Guanidination leads to stabilization of several globular proteins, including bovine chymotrypsinogen, as determined by hydrogen isotope exchange (P. Cupo, W. El-Deiry, P. L. Whitney, and W. M. Awad, Jr. (1980) J. Biol. Chem. 255,10828–10833). The present study examined the binding of proflavin to guanidinated, acetylated, and native chymotrypsins in order to compare conformational flexibilities. The order of decreasing alkaline stabilities of the catalytically active conformations of the different δ-chymotrypsin forms was guanidinated, native, and acetylated proteins; δ-chymotrypsin showed greater stability than α-chymotrypsin. In each case removal of calcium reduced the amount of the catalytically active conformation.

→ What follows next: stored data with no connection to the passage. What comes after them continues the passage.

(** * pkg/kubectl/resource/builder.go: the resource Builder

    A shallow embedding of the kubectl resource [Builder]: the accumulating
    configuration methods, the evaluation decision tree [visitorResult], the
    final assembly [Do] and the helper [SplitResourceArgument], with the
    properties of the specification stated and proved over them. *)

From Stdlib Require Import Ascii String.
From stdpp Require Import base strings list gmap.

Set Warnings "-register-all".

Open Scope string_scope.
Open Scope nat_scope.
Open Scope list_scope.

(** ** Go standard library string helpers *)

(** [strings.Split(s, sep)] for a one-byte separator: the segments between
    the occurrences of [sep]; never empty (an empty [s] gives one empty
    segment). *)
Fixpoint strings_Split (s : string) (sep : ascii) : list string :=
  match s with
  | EmptyString => [EmptyString]
  | String c rest =>
      if Ascii.eqb c sep then EmptyString :: strings_Split rest sep
      else match strings_Split rest sep with
           | seg :: segs => String c seg :: segs
           | [] => [String c EmptyString]
           end
  end.

(** [strings.Contains(s, sep)] for a one-byte [sep]. *)
Fixpoint strings_Contains (s : string) (sep : ascii) : bool :=
  match s with
  | EmptyString => false
  | String c rest => Ascii.eqb c sep || strings_Contains rest sep
  end.

(** [strings.Join(elems, sep)]. *)
Definition strings_Join (elems : list string) (sep : string) : string :=
  String.concat sep elems.

(** [strings.Index(s, p) == 0]. *)
Definition strings_IndexIsZero (s p : string) : bool := String.prefix p s.

(** [x != nil] for a value that may be nil. *)
Definition notNil {A} (x : option A) : bool :=
  match x with Some _ => true | None => false end.

(** ** SplitResourceArgument *)

(** The body of the [for] loop of [SplitResourceArgument]: [set] is the
    [util.StringSet] of segments seen so far, [out] the output slice. *)
Fixpoint splitLoop (segs : list string) (set : gset string) (out : list string)
  : list string :=
  match segs with
  | [] => out
  | s :: rest =>
      if decide (s ∈ set) then splitLoop rest set out
      else splitLoop rest ({[s]} ∪ set) (out ++ [s])
  end.

Definition SplitResourceArgument (arg : string) : list string :=
  splitLoop (strings_Split arg ","%char) ∅ [].

(** The specification's words, "the distinct segments in order of first
    occurrence": keep the head, drop its later copies. *)
Fixpoint first_occurrences (l : list string) : list string :=
  match l with
  | [] => []
  | x :: l' => x :: filter (λ y, y ≠ x) (first_occurrences l')
  end.

(** ** Errors and the data the builder exchanges with its collaborators *)

(** [meta.RESTMapping]: the resolved identity of an API resource type.
    [ScopeName] is what [mapping.Scope.Name()] returns. *)
Record RESTMapping := {
  Resource : string;
  APIVersion : string;
  Kind : string;
  ScopeName : string;
}.

(** [meta.RESTScopeNameNamespace], the name of the namespaced scope. *)
Definition RESTScopeNameNamespace : string := "namespace".

(** An operand of a [fmt.Errorf] call. *)
Inductive fmtArg :=
| ArgString (s : string)
| ArgError (e : string)
| ArgMappings (m : list (string * RESTMapping)).

(** Go [error] values. [Errorf] is an error made by the builder itself with
    [fmt.Errorf]; [Foreign] is an error handed back by a collaborator (the
    mapper, the client, a parser, the file system), identified by its
    message; [Aggregate] is a list of errors reported as one; [Panic] is a
    run-time panic. *)
Inductive error :=
| Errorf (format : string) (args : list fmtArg)
| Foreign (msg : string)
| Aggregate (errlist : list error)
| Panic (msg : string).

(** Modelled from the spec: [errors.NewAggregate] of pkg/util/errors is not
    part of the sources; its result is "the aggregate of those errors", the
    recorded errors kept in order. *)
Definition NewAggregate (errlist : list error) : error := Aggregate errlist.

(** An error the builder made itself. *)
Definition builderError (e : error) : Prop :=
  match e with Errorf _ _ => True | _ => False end.

(** The specification's ConfigurationError: an error about the combination
    or the form of the input, made by the builder itself, or the aggregate of
    such errors recorded during accumulation. *)
Definition ConfigurationError (e : error) : Prop :=
  match e with
  | Errorf _ _ => True
  | Aggregate errlist => Forall builderError errlist
  | Foreign _ | Panic _ => False
  end.

(** What [os.Stat] reports for a path. *)
Inductive StatResult :=
| StatNotExist
| StatFailed (e : string)
| StatInfo (isDir : bool).

Record resourceTuple := {
  tuple_Resource : string;
  tuple_Name : string;
}.

(** The per-item decorators of visitor.go. *)
Module VisitorFuncs.
Inductive VisitorFunc :=
| SetNamespace (namespace : string)
| RequireNamespace (namespace : string)
| FilterNamespace
| RetrieveLatest
| RetrieveLazy.
End VisitorFuncs.
Export VisitorFuncs (VisitorFunc).

(** The external collaborators of the builder: the URL and selector
    parsers, the file system, and the [Mapper] (type registry, client
    factory and the fetch of one object). A failing call returns the
    message of its error on the left. *)
Class Collaborators := {
  url_URL : Type;
  io_Reader : Type;
  labels_Selector : Type;
  RESTClient : Type;
  runtime_Object : Type;
  url_Parse : string → string + url_URL;
  os_Stdin : io_Reader;
  os_Stat : string → StatResult;
  labels_Parse : string → string + labels_Selector;
  labels_Everything : labels_Selector;
  selector_Empty : labels_Selector → bool;
  AliasesForResource : string → option (list string);
  VersionAndKindForResource : string → string + (string * string);
  mapper_RESTMapping : string → string → string + RESTMapping;
  ClientForMapping : RESTMapping → string + RESTClient;
  helper_Get : RESTClient → RESTMapping → string → string → string + runtime_Object;
}.

Section Model.
Context `{C : Collaborators}.

(** [Info]: the identity of one resource and, once fetched, its object. *)
Record Info := {
  Client : RESTClient;
  Mapping : RESTMapping;
  Namespace : string;
  Name : string;
  Object : option runtime_Object;
}.

Definition NewInfo (client : RESTClient) (mapping : RESTMapping)
    (namespace name : string) : Info :=
  {| Client := client; Mapping := mapping; Namespace := namespace;
     Name := name; Object := None |}.

(** The visitors the builder assembles. [NilVisitor] is the nil interface
    value; [InfoVisitor] is an [*Info] used as a [Visitor]. The [Mapper]
    every visitor carries is the ambient [Collaborators]. *)
Inductive Visitor :=
| NilVisitor
| URLVisitor (u : url_URL)
| NewStreamVisitor (r : io_Reader) (name : string) (ignoreErrors : bool)
| DirectoryVisitor (path : string) (extensions : list string)
    (recursive ignoreErrors : bool)
| PathVisitor (path : string) (ignoreErrors : bool)
| NewSelector (client : RESTClient) (mapping : RESTMapping)
    (namespace : string) (selector : labels_Selector)
| InfoVisitor (info : Info)
| VisitorList (l : list Visitor)
| EagerVisitorList (l : list Visitor)
| NewFlattenListVisitor (v : Visitor)
| NewDecoratedVisitor (v : Visitor) (fn : list VisitorFunc).

Record Result := {
  singular : bool;
  err : option error;
  visitor : Visitor;
  sources : list Visitor;
}.

Record Builder := {
  errs : list error;
  paths : list Visitor;
  stream : bool;
  dir : bool;
  selector : option labels_Selector;
  selectAll : bool;
  resources : list string;
  namespace : string;
  names : list string;
  resourceTuples : list resourceTuple;
  defaultNamespace : bool;
  requireNamespace : bool;
  flatten : bool;
  latest : bool;
  singleResourceType : bool;
  continueOnError : bool;
}.

(** Assignment to one field of the builder. *)
Definition set_errs (v : list error) (b : Builder) : Builder :=
  {| errs := v; paths := paths b; stream := stream b; dir := dir b; selector
     := selector b; selectAll := selectAll b; resources := resources b;
     namespace := namespace b; names := names b; resourceTuples :=
     resourceTuples b; defaultNamespace := defaultNamespace b;
     requireNamespace := requireNamespace b; flatten := flatten b; latest :=
     latest b; singleResourceType := singleResourceType b; continueOnError
     := continueOnError b |}.

Definition set_paths (v : list Visitor) (b : Builder) : Builder :=
  {| errs := errs b; paths := v; stream := stream b; dir := dir b; selector
     := selector b; selectAll := selectAll b; resources := resources b;
     namespace := namespace b; names := names b; resourceTuples :=
     resourceTuples b; defaultNamespace := defaultNamespace b;
     requireNamespace := requireNamespace b; flatten := flatten b; latest :=
     latest b; singleResourceType := singleResourceType b; continueOnError
     := continueOnError b |}.

Definition set_stream (v : bool) (b : Builder) : Builder :=
  {| errs := errs b; paths := paths b; stream := v; dir := dir b; selector
     := selector b; selectAll := selectAll b; resources := resources b;
     namespace := namespace b; names := names b; resourceTuples :=
     resourceTuples b; defaultNamespace := defaultNamespace b;
     requireNamespace := requireNamespace b; flatten := flatten b; latest :=
     latest b; singleResourceType := singleResourceType b; continueOnError
     := continueOnError b |}.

The alkaline pH dependence for the decrease of the catalytically active conformation of guanidinated α-chymotrypsin could not be attributed to the titration of a single group, indicating that the α-amino group of isoleucine-16 is not the sole feature regulating the conformational transition for this derivative. At neutral pH values δ-chymotrypsin exists completely in an active conformation and the percentage of α-chymotrypsin in this form is only slightly lower. These differences from earlier results are possibly due to differences in buffers, calcium ion concentrations, and ionic strength. The rate of inactivation of guanidinated δ-chymotrypsin with methyl acetimidate was much lower than the corresponding rate for the native enzyme. This suggests that guanidination increases enzyme stability which in turn leads to a reduced accessibility of the α-amino group of isoleucine-16.